(** X22: [requireOwnershipOrAdmin] lets a user through exactly when the
    user is an admin or the identifier of the route is the user's own;
    without a user every middleware answers 401. *)
Theorem ownership_or_admin params user :
  (Auth.requireOwnershipOrAdmin params user = Auth.Next
   <-> exists u, user = Some u
         /\ (Auth.isAdmin u = true
             \/ Auth.target params = Some u.(Auth._id)))
  /\ (user = None ->
      Auth.requireOwnershipOrAdmin params user = Auth.unauthenticated
      /\ Auth.requireAdmin user = Auth.unauthenticated
      /\ Auth.requireClient user = Auth.unauthenticated
      /\ forall roles,
           Auth.requireRole roles user = Auth.unauthenticated).
Proof.
  split; [|by intros ->].
  destruct user as [u|]; simpl.
  - split.
    + intros H. exists u. split; [done|].
      destruct (Auth.isAdmin u); [by left | right].
      by case_bool_decide.
    + intros (u' & [= <-] & [Ha | Ht]).
      * by rewrite Ha, andb_false_r.
      * by rewrite bool_decide_eq_true_2.
  - split; [done|]. by intros (? & ? & _).
Qed.

End Answers.

(** ** Closed instances of the further properties *)

Lemma circle_store_consistent : consistent circle_store.
Proof.
  split; [by repeat constructor|].
  apply NoDup_singleton.
Qed.

Lemma two_owners_consistent : consistent two_owners.
Proof.
  split; [by repeat constructor|].
  apply (bool_decide_unpack _). by vm_compute.
Qed.

Lemma pointInPolygon_outside_band_witness :
  Forall (fun v => Js.gt v.(lat) 20 = false) square4
  /\ pointInPolygon 20 5 square4 = inr false.
Proof.
  assert (H : Forall (fun v => Js.gt v.(lat) 20 = false) square4)
    by (repeat constructor).
  split; [exact H|].
  exact (pointInPolygon_outside_band 20 5 square4 false H).
Defined.

Lemma containsPoint_falsy_radius_witness :
  Js.truthy 0 = false
  /\ containsPoint Js.small_angle
       (sample "circle" [origin] (Some origin) (Some 0%float)) 0 0
     = inr false.
Proof.
  split; [reflexivity|].
  exact (containsPoint_falsy_radius Js.small_angle
           (sample "circle" [origin] (Some origin) (Some 0%float))
           0%float 0%float 0%float eq_refl eq_refl eq_refl).
Defined.

Lemma preSave_idempotent_witness :
  preSave (fun _ => true) (sample "polygon" square4 None None)
  = inr closed_square
  /\ preSave (fun _ => true) closed_square = inr closed_square.
Proof.
  assert (H : preSave (fun _ => true) (sample "polygon" square4 None None)
              = inr closed_square) by reflexivity.
  split; [exact H|].
  exact (preSave_idempotent (fun _ => true)
           (sample "polygon" square4 None None) closed_square H).
Defined.

Lemma preSave_ring_witness :
  exists ring,
    preSave (fun _ => true) (sample "polygon" square4 None None)
    = inr (set_geometry
             {| geoType := "Polygon"; geoCoordinates := Rings [ring] |}
             (sample "polygon" square4 None None))
    /\ (ring = formattedCoordinates (sample "polygon" square4 None None)
        \/ exists first,
             head (formattedCoordinates (sample "polygon" square4 None None))
             = Some first
             /\ ring
                = formattedCoordinates (sample "polygon" square4 None None)
                  ++ [first]).
Proof.
  apply (preSave_ring (fun _ => true) (sample "polygon" square4 None None)).
  - reflexivity.
  - left. split; [reflexivity | simpl; lia].
Defined.

Lemma writes_keep_consistent_witness :
  consistent circle_store
  /\ consistent (update circle_store "u1" "g1" zero_radius).2
  /\ consistent (remove circle_store "u1" "g1").2.
Proof.
  split; [exact circle_store_consistent|].
  exact (proj2 (writes_keep_consistent circle_store "u1" "g1" zero_radius
                  circle_store_consistent)).
Defined.


Lemma create_schema_failure_witness :
  create_rejects blank_name = None
  /\ create [] "u1" "g9" blank_name
     = ({| status := 500;
           payload := ServerError "Error creating geofence"
                        (Js.ValidationError "name") |}, []).
Proof.
  split; [reflexivity|].
  exact (proj1 (create_schema_failure [] "u1" "g9" blank_name "  " [origin]
                  eq_refl eq_refl eq_refl) eq_refl).
Defined.

Lemma writes_isolated_witness :
  (update two_owners "u1" "g2" rename).2 !! 1 = Some other_geofence
  /\ (remove two_owners "u1" "g2").2 !! 1 = Some other_geofence.
Proof.
  exact (writes_isolated two_owners "u1" "g2" rename 1 other_geofence
           (proj2 two_owners_consistent) eq_refl eq_refl).
Defined.

Lemma update_without_shape_witness :
  exists saved,
    (update two_owners "u1" "g1" rename).1.(payload)
    = Saved "Geofence updated successfully" saved
    /\ saved.(name) = "Gate"
    /\ saved.(geometry) = default_geometry
    /\ saved.(coordinates) = square4.
Proof.
  eexists. split; [reflexivity|]. split; [reflexivity|].
  destruct (update_without_shape two_owners "u1" "g1" rename
              (sample "polygon" square4 None None) _ _
              eq_refl eq_refl eq_refl eq_refl eq_refl eq_refl)
    as (Hg & Hc & _).
  split; [exact Hg | exact Hc].
Defined.

Lemma update_short_polygon_witness :
  (update two_owners "u1" "g1"
     {| Body.name := None; Body.coordinates := Some segment2;
        Body.type := None; Body.center := None; Body.radius := None;
        Body.isActive := None |}).1.(status) = 200.
Proof.
  assert (Hvalid : valid (sample "polygon" square4 None None))
    by reflexivity.
  assert (Hlen : length segment2 < 3) by (simpl; lia).
  assert (Hcs : Forall (fun c => valid_LatLng c = true) segment2)
    by (repeat constructor).
  pose proof (update_short_polygon two_owners "u1" "g1"
                (sample "polygon" square4 None None) segment2
                eq_refl Hvalid eq_refl Hlen Hcs) as H.
  cbv zeta in H. destruct H as [H _]. rewrite H. reflexivity.
Defined.

Lemma remove_soft_witness :
  remove circle_store "u1" "g1"
  = (200, Message true "Geofence deleted successfully",
     [set_isActive false
        (sample "circle" [origin] (Some origin) (Some 1000%float))])
  /\ find_active (remove circle_store "u1" "g1").2 "u1" = [].
Proof.
  pose proof (remove_soft circle_store "u1" "g1"
                (sample "circle" [origin] (Some origin) (Some 1000%float))
                circle_store_consistent eq_refl) as H.
  cbv zeta in H. destruct H as (H & _). rewrite H. split; reflexivity.
Defined.

Lemma remove_twice_witness :
  remove (remove circle_store "u1" "g1").2 "u1" "g1"
  = (200, Message true "Geofence deleted successfully",
     (remove circle_store "u1" "g1").2).
Proof.
  exact (remove_twice circle_store "u1" "g1"
           (sample "circle" [origin] (Some origin) (Some 1000%float))
           circle_store_consistent eq_refl).
Defined.

Lemma create_then_getById_witness :
  exists saved,
    getById (create two_owners "u1" "g9" untyped_segment).2 "u1" "g9"
    = (200, Data saved)
    /\ getById (create two_owners "u1" "g9" untyped_segment).2 "u2" "g9"
       = (404, Message false "Geofence not found").
Proof.
  eexists.
  assert (Hfresh : "g9" ∉ _id <$> two_owners).
  { apply (bool_decide_unpack _). by vm_compute. }
  destruct (create_then_getById two_owners "u1" "g9" untyped_segment _
              Hfresh eq_refl) as [H1 H2].
  split; [exact H1|]. apply H2. discriminate.
Defined.

Lemma update_then_getById_witness :
  exists saved,
    getById (update circle_store "u1" "g1" zero_radius).2 "u1" "g1"
    = (200, Data saved)
    /\ saved.(radius) = Some 0%float.
Proof.
  eexists. split.
  - exact (update_then_getById circle_store "u1" "g1" zero_radius _ _
             (proj2 circle_store_consistent) eq_refl).
  - reflexivity.
Defined.

Lemma checkPoint_reports_witness :
  Js.truthy 5 = true
  /\ exists matches,
       checkPoint Js.small_angle three_geofences "u1"
         {| Point.lat := Some 5%float; Point.lng := Some 5%float |}
       = ({| status := 200;
             payload := PointCheck (5, 5)%float (0 <? length matches)
                          matches (length matches) |},
          find_active three_geofences "u1")
       /\ forall g,
            g ∈ matches
            <-> g ∈ three_geofences /\ g.(createdBy) = "u1"
                /\ g.(isActive) = true
                /\ contains Js.small_angle 5 5 g.
Proof.
  split; [reflexivity|].
  exact (checkPoint_reports Js.small_angle three_geofences "u1" 5 5
           eq_refl eq_refl).
Defined.

(** ** Creating a shape and asking about it *)

Section Shapes.


Lemma even_odd_repeated plat plng v rest :
  even_odd plat plng (v :: v :: rest) = even_odd plat plng (v :: rest).
Proof.
  unfold even_odd, edges. rewrite last_cons_cons.
  destruct (last (v :: rest)) as [final|]; [|done].
  simpl. by rewrite (toggle_xorb plat plng _ (v, v)), crossing_degenerate,
    xorb_false_r.
Qed.

(** X23: a vertex given twice in a row counts once: the answer of
    [pointInPolygon] is that of the list without the repetition. *)
Theorem pointInPolygon_repeated_vertex plat plng front v back :
  pointInPolygon plat plng (front ++ v :: v :: back)
  = pointInPolygon plat plng (front ++ v :: back).
Proof.
  rewrite !pointInPolygon_even_odd. f_equal.
  rewrite (even_odd_rotate plat plng (v :: v :: back) front).
  rewrite (even_odd_rotate plat plng (v :: back) front).
  apply even_odd_repeated.
Qed.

— TASK TO COMPLETE —
Repeat word for word every line from the start of the entries to the line holding "split; [|by intros ->].", inclusive, and nothing else.

— ANSWER SECTION —
(** X22: [requireOwnershipOrAdmin] lets a user through exactly when the
    user is an admin or the identifier of the route is the user's own;
    without a user every middleware answers 401. *)
Theorem ownership_or_admin params user :
  (Auth.requireOwnershipOrAdmin params user = Auth.Next
   <-> exists u, user = Some u
         /\ (Auth.isAdmin u = true
             \/ Auth.target params = Some u.(Auth._id)))
  /\ (user = None ->
      Auth.requireOwnershipOrAdmin params user = Auth.unauthenticated
      /\ Auth.requireAdmin user = Auth.unauthenticated
      /\ Auth.requireClient user = Auth.unauthenticated
      /\ forall roles,
           Auth.requireRole roles user = Auth.unauthenticated).
Proof.
  split; [|by intros ->].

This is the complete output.